Le col blanc à l'américaine, qui a entretemps décroché un master de l'université de Tel-Aviv, s'improvise chef de chantier en temps de guerre. Il jongle avec les couvre-feux et les raids de l'armée. Il galvanise l'ardeur des ouvriers, obligés de travailler la nuit pour rattraper leur retard. Les gardes-frontières israéliens l'obligent à couper en deux plusieurs éléments de la charpente tubulaire de son centre commercial, importés de Jordanie, pour vérifier qu'ils ne contiennent pas de missiles ? Bahour fulmine, obtempère et repart de l'avant. Sa grande oeuvre, le "Plazza", ouvre finalement ses portes en juillet 2003. Avec sa belle verrière fumée, son espace de jeux pour les enfants, sa vaste galerie commerciale, il devient le point de ralliement de la classe moyenne palestinienne, avide d'oublier dans cet îlot de modernité le labyrinthe de check-points et le mur de séparation qui ont renvoyé l'économie de leur pays une dizaine d'années en arrière.

Ce tour de force n'impressionne visiblement pas l'"administration civile israélienne", le département de Tsahal qui régule la vie dans les territoires. En dépit de ses états de service impeccables et de l'appui de ses nombreux amis en Israël, Bahour le tenace est désormais persona non grata dans sa propre patrie. "Si les responsables de l'Autorité palestinienne n'avaient pas distribué les cartes d'identité à leurs amis au lieu de les donner à ceux qui en avaient besoin, nous n'en serions pas là", estime Shlomo Dror, un porte-parole israélien, qui reste évasif sur les raisons qui ont poussé le ministère de l'intérieur à subitement durcir sa politique.

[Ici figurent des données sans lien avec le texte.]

Lemma SetBmmState_holds v s h : cache_inv v -> state_ok s -> ValidState s LAYER_TWO_LABS_CONSENSUS = Ok tt ->
  exists v', SetBmmState params v s h = Ok v' /\ holds v' (Ok (Some s)) /\
    forall o, o <> BMM_STATE_OUTPOINT -> cache_coin v' o = cache_coin v o.
Proof.
  intros Hv Hs Hvalid. pose proof (valid_window _ _ Hvalid) as Hw. unfold SetBmmState.
  pose proof (cache_spend_law v BMM_STATE_OUTPOINT Hv) as L. destruct (cache_spend v BMM_STATE_OUTPOINT) as [v1 b].
  destruct L as (Hv1 & Hc1 & _). fold (state_coin s h).
  destruct (cache_add_law v1 BMM_STATE_OUTPOINT (state_coin s h) true Hv1) as (v2 & E & Hv2 & Hc2);
    [done|by apply state_coin_spendable|by left|].
  exists v2. split; [done|]. split; [split; [done|]|].
  - rewrite Hc2, decide_True by done. by rewrite DecodeBmmState_back.
  - intros o Ho. rewrite Hc2, decide_False, Hc1, decide_False by done. done.
Qed.
End persisted.

(** ** Medians *)
Definition below (x : Z) (l : list Z) : nat := length (filter (fun t => t <= x) l).

Lemma below_app x l1 l2 : below x (l1 ++ l2) = (below x l1 + below x l2)%nat.
Proof. unfold below. by rewrite list.filter_app, length_app. Qed.

#[global] Instance below_proper x : Proper (Permutation ==> (=)) (below x).
Proof. intros l1 l2 P. unfold below. apply Permutation_length. by rewrite P. Qed.

Lemma sorted_rank s x k : StronglySorted Z.le s -> (k < length s)%nat -> nth k s 0 <= x <-> (k < below x s)%nat.
Proof.
  intros Hs. revert k. induction Hs as [|a s Hs IH Ha]; intros k Hk; [cbn in Hk; lia|]. cbn [length] in Hk. unfold below in *.
  destruct (decide (a <= x)) as [H|H].
  - rewrite list.filter_cons_True by done. destruct k as [|k]; cbn [nth length]; [split; lia|]. rewrite IH by lia. lia.
  - assert (E : filter (fun t => t <= x) (a :: s) = []).
    { apply Permutation_nil_r. rewrite list.filter_cons_False by done. apply Permutation_nil_r.
      destruct (filter _ s) as [|y l] eqn:E; [done|]. assert (y ∈ filter (fun t => t <= x) s) as [H1 H2]%list_elem_of_filter by (rewrite E; left).
      rewrite list.Forall_forall in Ha. specialize (Ha y H2). lia. }
    rewrite E. cbn [length]. split; [|lia]. destruct k as [|k]; cbn [nth]; [lia|].
    rewrite list.Forall_forall in Ha. assert (nth k s 0 ∈ s) as Hin by (apply list_elem_of_In, nth_In; lia).
    specialize (Ha _ Hin). lia.
Qed.

Lemma median_rank l x : l <> [] -> MedianTimePast l <= x <-> (length l / 2 < below x l)%nat.
Proof.
  intros Hl. unfold MedianTimePast. pose proof (merge_sort_Permutation Z.le l) as P.
  rewrite sorted_rank.
  - by rewrite (Permutation_length P), P.
  - apply (StronglySorted_merge_sort Z.le).
  - rewrite (Permutation_length P). apply Nat.div_lt; [|lia]. destruct l; [done|cbn; lia].
Qed.

(** Replacing the oldest time by one above the median cannot lower the median. *)
Lemma median_advance l t : l <> [] -> MedianTimePast l < t -> MedianTimePast l <= MedianTimePast (tail l ++ [t]).
Proof.
  intros Hl Ht. destruct (Z.leb_spec (MedianTimePast l) (MedianTimePast (tail l ++ [t]))) as [H|H]; [done|].
  assert (Hn : tail l ++ [t] <> []) by (by destruct (tail l)).
  pose proof (proj1 (median_rank (tail l ++ [t]) _ Hn) (Z.le_refl _)) as R.
  assert (E : length (tail l ++ [t]) = length l) by (destruct l; [done|]; rewrite length_app; cbn; lia).
  rewrite E, below_app in R. set (m := MedianTimePast (tail l ++ [t])) in *.
  assert (B0 : below m [t] = 0%nat). { unfold below. rewrite list.filter_cons_False by lia. done. }
  assert (B1 : (below m (tail l) <= below m l)%nat).
  { destruct l as [|a l]; [done|]. cbn [tail]. change (a :: l) with ([a] ++ l). rewrite below_app. lia. }
  apply (proj2 (median_rank l m Hl)). lia.
Qed.

(** ** Retargets *)
Definition limit (c : BmmConsensus) : Z := le_decode (uint256_bytes c.(pow_limit)).

(** Parameters for which the arithmetic of a retarget stays within its types. *)
Record consensus_ok (c : BmmConsensus) : Prop := {
  c_interval : 0 < DifficultyAdjustmentInterval c < 2^32;
  c_timespan : 4 <= c.(target_timespan) /\ c.(target_timespan) * 4 < 2^32;
  c_product : limit c * (c.(target_timespan) * 4) < 2^256 }.

Lemma public_consensus_ok : consensus_ok LAYER_TWO_LABS_CONSENSUS.
Proof. split; [by vm_compute|split; by vm_compute|by vm_compute]. Qed.

Definition clamp (c : BmmConsensus) (timespan : Z) : Z :=
  Z.min (c.(target_timespan) * 4) (Z.max (c.(target_timespan) / 4) timespan).

(** Compact bits of a target that a block may have. *)
Definition target_ok (c : BmmConsensus) (b : Z) : Prop :=
  u32_ok b /\ (SetCompact b).1.2 = false /\ (SetCompact b).2 = false /\ 0 < compact_value b <= limit c.

(** The bits of the block behind the end of a period. *)
Definition retarget (c : BmmConsensus) (b timespan : Z) : Z :=
  compact_of (Z.min (limit c) (compact_value b * clamp c timespan / c.(target_timespan))).

Lemma limit_spec c : arith_ok (UintToArith256 c.(pow_limit)) /\ value (UintToArith256 c.(pow_limit)) = limit c.
Proof. apply UintToArith256_spec. Qed.

Lemma target_spec c b : target_ok c b -> exists a, SetCompact b = (a, false, false) /\ arith_ok a /\ value a = compact_value b.
Proof.
  intros (Hb & Hn & Ho & Hv). destruct (SetCompact b) as [[a neg] ovf] eqn:E. cbn in Hn, Ho. subst. exists a.
  destruct (SetCompact_spec _ _ _ _ Hb E) as [H1 H2]. destruct (H2 eq_refl). done.
Qed.

Lemma ExpectedNextBits_spec c s : consensus_ok c -> target_ok c s.(n_bits) ->
  exists next, arith_ok next /\ ExpectedNextBits s c =
    Ok (if Z.rem (s.(height) + 1) (DifficultyAdjustmentInterval c) =? 0 then GetCompact next else s.(n_bits)) /\
    value next = Z.min (limit c) (compact_value s.(n_bits) * clamp c (s.(block_time) - s.(period_start_time)) / c.(target_timespan)).
Proof.
  intros [Hi [Ht0 Ht1] Hp] Hb. destruct (target_spec c _ Hb) as (a & E & Ha & Va). destruct Hb as (_ & _ & _ & Hv).
  set (ts := clamp c (block_time s - period_start_time s)).
  assert (Hts : 0 <= ts <= c.(target_timespan) * 4).
  { subst ts. unfold clamp. pose proof (Z.div_pos c.(target_timespan) 4). lia. }
  destruct (operator_mul32_spec a ts Ha ltac:(lia)) as [M1 M2].
  rewrite Va, Z.mod_small in M2 by nia.
  destruct (of_uint64_spec c.(target_timespan) ltac:(lia)) as [T1 T2].
  destruct (operator_div_spec _ _ M1 T1 ltac:(lia)) as (q & D1 & D2 & D3). destruct (limit_spec c) as [L1 L2].
  exists (if limit c <? value q then UintToArith256 c.(pow_limit) else q).
  rewrite T2, M2 in D3. split; [by destruct (_ <? _)|]. split.
  - unfold ExpectedNextBits. destruct (Z.rem _ _ =? 0); [|done]. cbn [negb]. rewrite E.
    rewrite Z.quot_div_nonneg by lia. fold (clamp c (block_time s - period_start_time s)). fold ts.
    unfold u64. rewrite u32_mod, (Z.mod_small ts), (Z.mod_small (target_timespan c)) by lia. rewrite D1. cbn [mbind result_bind].
    rewrite CompareTo_gt, L2 by done. done.
  - destruct (Z.ltb_spec (limit c) (value q)); lia.
Qed.

(** A target of at least four gives another one that a block may have. *)
Lemma retarget_ok c next v : consensus_ok c -> arith_ok next -> value next = Z.min (limit c) v -> 0 < v -> 0 < limit c ->
  target_ok c (GetCompact next).
Proof.
  intros Hc Hn Hv H0 Hl. destruct (GetCompact_decodes next Hn) as (a & E & Ha & H1 & H2).
  assert (Hb : u32_ok (GetCompact next)).
  { unfold u32_ok, GetCompact. pose proof (unsigned_parts_bound next Hn) as H.
    destruct (unsigned_parts _) as [k m]. destruct H. rewrite u32_mod, Z.shiftl_mul_pow2, Z.mod_small, lor_add; lia. }
  destruct (SetCompact_spec _ _ _ _ Hb E) as [_ K]. destruct (K eq_refl) as [K1 _].
  pose proof (arith_bound _ Ha). unfold target_ok. rewrite E. cbn [fst snd]. split_and!; (done || lia).
Qed.

(** C35. A retarget is computed exactly: the 256-bit multiplication by the clamped duration of the period never
    overflows and the division is that of the integers, so the bits that a block needs are the compact form of the
    old target times the duration over the intended one, capped at the limit; and unless the old target is next
    to nothing they are bits a block may have - positive, without sign or overflow, and below the limit. *)
Theorem retarget_is_exact c s : consensus_ok c -> target_ok c s.(n_bits) -> exists b, ExpectedNextBits s c = Ok b /\
  b = (if Z.rem (s.(height) + 1) (DifficultyAdjustmentInterval c) =? 0
       then retarget c s.(n_bits) (s.(block_time) - s.(period_start_time)) else s.(n_bits)) /\
  (8 <= compact_value s.(n_bits) -> target_ok c b).
Proof.
  intros Hc Hb. destruct (ExpectedNextBits_spec c s Hc Hb) as (next & Hn & E & V). eexists. split; [exact E|].
  destruct (Z.rem _ _ =? 0); [|by split]. split; [by rewrite GetCompact_spec, V|]. intros H8.
  eapply retarget_ok; [exact Hc|exact Hn|exact V| |destruct Hb as (_ & _ & _ & ?); lia].
  destruct Hc as [_ [Ht0 Ht1] _]. apply Z.div_str_pos.
  assert (c.(target_timespan) / 4 <= clamp c (s.(block_time) - s.(period_start_time))) by (unfold clamp; dlia).
  assert (c.(target_timespan) <= 8 * (c.(target_timespan) / 4)) by dlia. nia.
Qed.

(** ** The fingerprint of the rules *)
Record rules_ok (c : BmmConsensus) : Prop := {
  rules_limit : uint256_ok c.(pow_limit);
  rules_timespan : 0 <= c.(target_timespan) < 2^63;
  rules_spacing : 0 <= c.(target_spacing) < 2^63;
  rules_challenge : script_ok c.(signet_challenge);
  rules_slot : 0 <= c.(sidechain_slot) < 2^31;
  rules_entries : 0 <= c.(max_entries) < 2^64;
  rules_bytes : 0 <= c.(max_proof_bytes) < 2^64 }.

Definition fingerprint_message (c : BmmConsensus) (s : BmmL1State) : bytes :=
  sha256 FINGERPRINT_TAG ++ sha256 FINGERPRINT_TAG ++ fingerprint_payload c s.

Lemma fingerprint_spec c s : fingerprint c s = uint256_of (sha256 (fingerprint_message c s)).
Proof.
  unfold fingerprint, FingerprintTagged. f_equal. fold (SHA256_once FINGERPRINT_TAG). rewrite SHA256_once_spec.
  change (bytes_eqb (fingerprint_payload c s) []) with false. cbv iota. apply Finalize_absorbed.
  unfold fingerprint_message. rewrite app_assoc.
  apply Write_absorbed, Write_absorbed, (Write_absorbed _ []). by apply absorbed_new.
Qed.

Lemma be_inj k x y : 0 <= x < 256 ^ Z.of_nat k -> 0 <= y < 256 ^ Z.of_nat k -> be_encode k x = be_encode k y -> x = y.
Proof. intros Hx Hy E. rewrite <- (be_decode_encode k x Hx), E. by apply be_decode_encode. Qed.

Lemma be_peel k x y t1 t2 : 0 <= x < 256 ^ Z.of_nat k -> 0 <= y < 256 ^ Z.of_nat k ->
  be_encode k x ++ t1 = be_encode k y ++ t2 -> x = y /\ t1 = t2.
Proof.
  intros Hx Hy E. apply app_inj_1 in E as [E1 E2]; [|by rewrite !be_encode_length]. split; [by apply be_inj in E1|done].
Qed.

Lemma bytes_peel b1 b2 t1 t2 : script_ok b1 -> script_ok b2 -> FingerprintBytes b1 ++ t1 = FingerprintBytes b2 ++ t2 ->
  b1 = b2 /\ t1 = t2.
Proof.
  intros [_ H1] [_ H2] E. unfold FingerprintBytes, FingerprintU64 in E. rewrite <- !app_assoc in E.
  pose proof (len_nonneg b1). pose proof (len_nonneg b2). unfold MAX_SIZE in *.
  apply be_peel in E as [El E]; [|lia..]. apply app_inj_1 in E; [done|]. unfold len in El. lia.
Qed.

Lemma times_peel l1 : forall l2 t1 t2, length l1 = length l2 -> Forall u32_ok l1 -> Forall u32_ok l2 ->
  concat (map FingerprintU32 l1) ++ t1 = concat (map FingerprintU32 l2) ++ t2 -> l1 = l2 /\ t1 = t2.
Proof.
  induction l1 as [|x l1 IH]; intros [|y l2] t1 t2 Hl H1 H2 E; try done. cbn [map concat] in E. rewrite <- !app_assoc in E.
  apply Forall_cons_1 in H1 as [Hx H1]. apply Forall_cons_1 in H2 as [Hy H2]. apply be_peel in E as [-> E]; [|done..].
  apply IH in E as [-> ->]; try done. by injection Hl.
Qed.

Lemma state_peel s1 s2 t1 t2 : state_ok s1 -> state_ok s2 -> FingerprintState s1 ++ t1 = FingerprintState s2 ++ t2 ->
  s1 = s2 /\ t1 = t2.
Proof.
  intros [A1 A2 A3 A4 A5 A6 A7 A8] [B1 B2 B3 B4 B5 B6 B7 B8] E. unfold FingerprintState, FingerprintU64 in E.
  rewrite <- !app_assoc in E. unfold MAX_SIZE in *. pose proof (len_nonneg (recent_times s1)). pose proof (len_nonneg (recent_times s2)).
  apply be_peel in E as [E1 E]; [|done..]. do 5 (apply be_peel in E as [? E]; [|done..]).
  apply be_peel in E as [El E]; [|lia..]. apply times_peel in E as [Et E]; [|unfold len in El; lia|done..].
  split; [|done]. destruct s1, s2. cbn in *. congruence.
Qed.

Lemma payload_inj c1 c2 s1 s2 : rules_ok c1 -> rules_ok c2 -> state_ok s1 -> state_ok s2 ->
  fingerprint_payload c1 s1 = fingerprint_payload c2 s2 -> c1 = c2 /\ s1 = s2.
Proof.
  intros [A1 A2 A3 A4 A5 A6 A7] [B1 B2 B3 B4 B5 B6 B7] Hs1 Hs2 E. unfold fingerprint_payload in E.
  do 4 (apply app_inj_1 in E as [_ E]; [|reflexivity]).
  apply be_peel in E as [E1 E]; [|done..]. unfold u64, FingerprintU64 in E. rewrite !(Z.mod_small _ (2^64)) in E by lia.
  apply be_peel in E as [E2 E]; [|lia..]. apply be_peel in E as [E3 E]; [|lia..]. apply bytes_peel in E as [E4 E]; [|done..].
  apply app_inj_1 in E as [E5 E]; [|done]. unfold FingerprintU32 in E at 1 6. rewrite !u32_mod, !(Z.mod_small _ (2^32)) in E by lia.
  apply be_peel in E as [E6 E]; [|lia..]. apply be_peel in E as [E7 E]; [|lia..]. apply be_peel in E as [E8 E]; [|lia..].
  apply state_peel in E as [-> _]; [|done..]. split; [|done].
  assert (Er : require_signet_solution c1 = require_signet_solution c2)
    by (by destruct (require_signet_solution c1), (require_signet_solution c2)).
  destruct c1, c2. cbn in *. congruence.
Qed.

Lemma digest_inj a b : uint256_of (sha256 a) = uint256_of (sha256 b) -> sha256 a = sha256 b.
Proof. apply be_decode_inj; [by rewrite !sha256_length|apply sha256_ok..]. Qed.

(** The fingerprint of the BMM rules identifies every one of them: two sets of rules and bootstrap states
    with the same fingerprint are equal, or their payloads are two messages with the same SHA-256. *)
Theorem fingerprint_binds c1 c2 s1 s2 : rules_ok c1 -> rules_ok c2 -> state_ok s1 -> state_ok s2 ->
  fingerprint c1 s1 = fingerprint c2 s2 ->
  c1 = c2 /\ s1 = s2 \/
  fingerprint_message c1 s1 <> fingerprint_message c2 s2 /\ sha256 (fingerprint_message c1 s1) = sha256 (fingerprint_message c2 s2).
Proof.
  intros H1 H2 H3 H4. rewrite !fingerprint_spec. intros E.
  apply digest_inj in E. destruct (decide (fingerprint_message c1 s1 = fingerprint_message c2 s2)) as [D|D]; [left|right; exact (conj D E)].
  unfold fingerprint_message in D. do 2 apply app_inv_head in D. exact (payload_inj _ _ _ _ H1 H2 H3 H4 D).
Qed.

Comme de nombreux autres hommes d'affaires palestino-américains, Bahour pourrait donc se retrouver à gérer son agence depuis Amman, avant de se résoudre éventuellement à rentrer dans son Ohio natal. "Israël nous somme de bâtir un Etat transparent et fiable, dit-il. Mais comment le faire sans les ressources humaines adéquates ? Les gens dans ma situation sont des entrepreneurs, des médecins, des universitaires. Ils ont l'expérience qui permet de faire la différence. En les forçant à partir, Israël cherche-t-il à nous empêcher de coexister ?" En ce qui le concerne, réponse dans quelques jours, à un poste-frontière sur le Jourdain.




Parcours

1964
Naissance à Youngstown, Ohio (Etats-Unis).


1993
Se marie avec une Palestinienne de Ramallah.


1995
Installation en Cisjordanie.


1997
Ouvre une agence de conseil à Ramallah.


2003
Ouvre le premier supermarché de Cisjordanie.


2006
Expiration de son visa israélien le 1er octobre.



Modifié 1 fois. Dernière modification le 25/09/06 22:25 par andi espoir.
i
26 septembre 2006 02:10
Et bien ca sera un clandestin dans son propre pays !
Ca fait peur.
a
26 septembre 2006 14:31
Ce que vivent les palestiniens au quotidien, est proprement scandaleux, inhumain.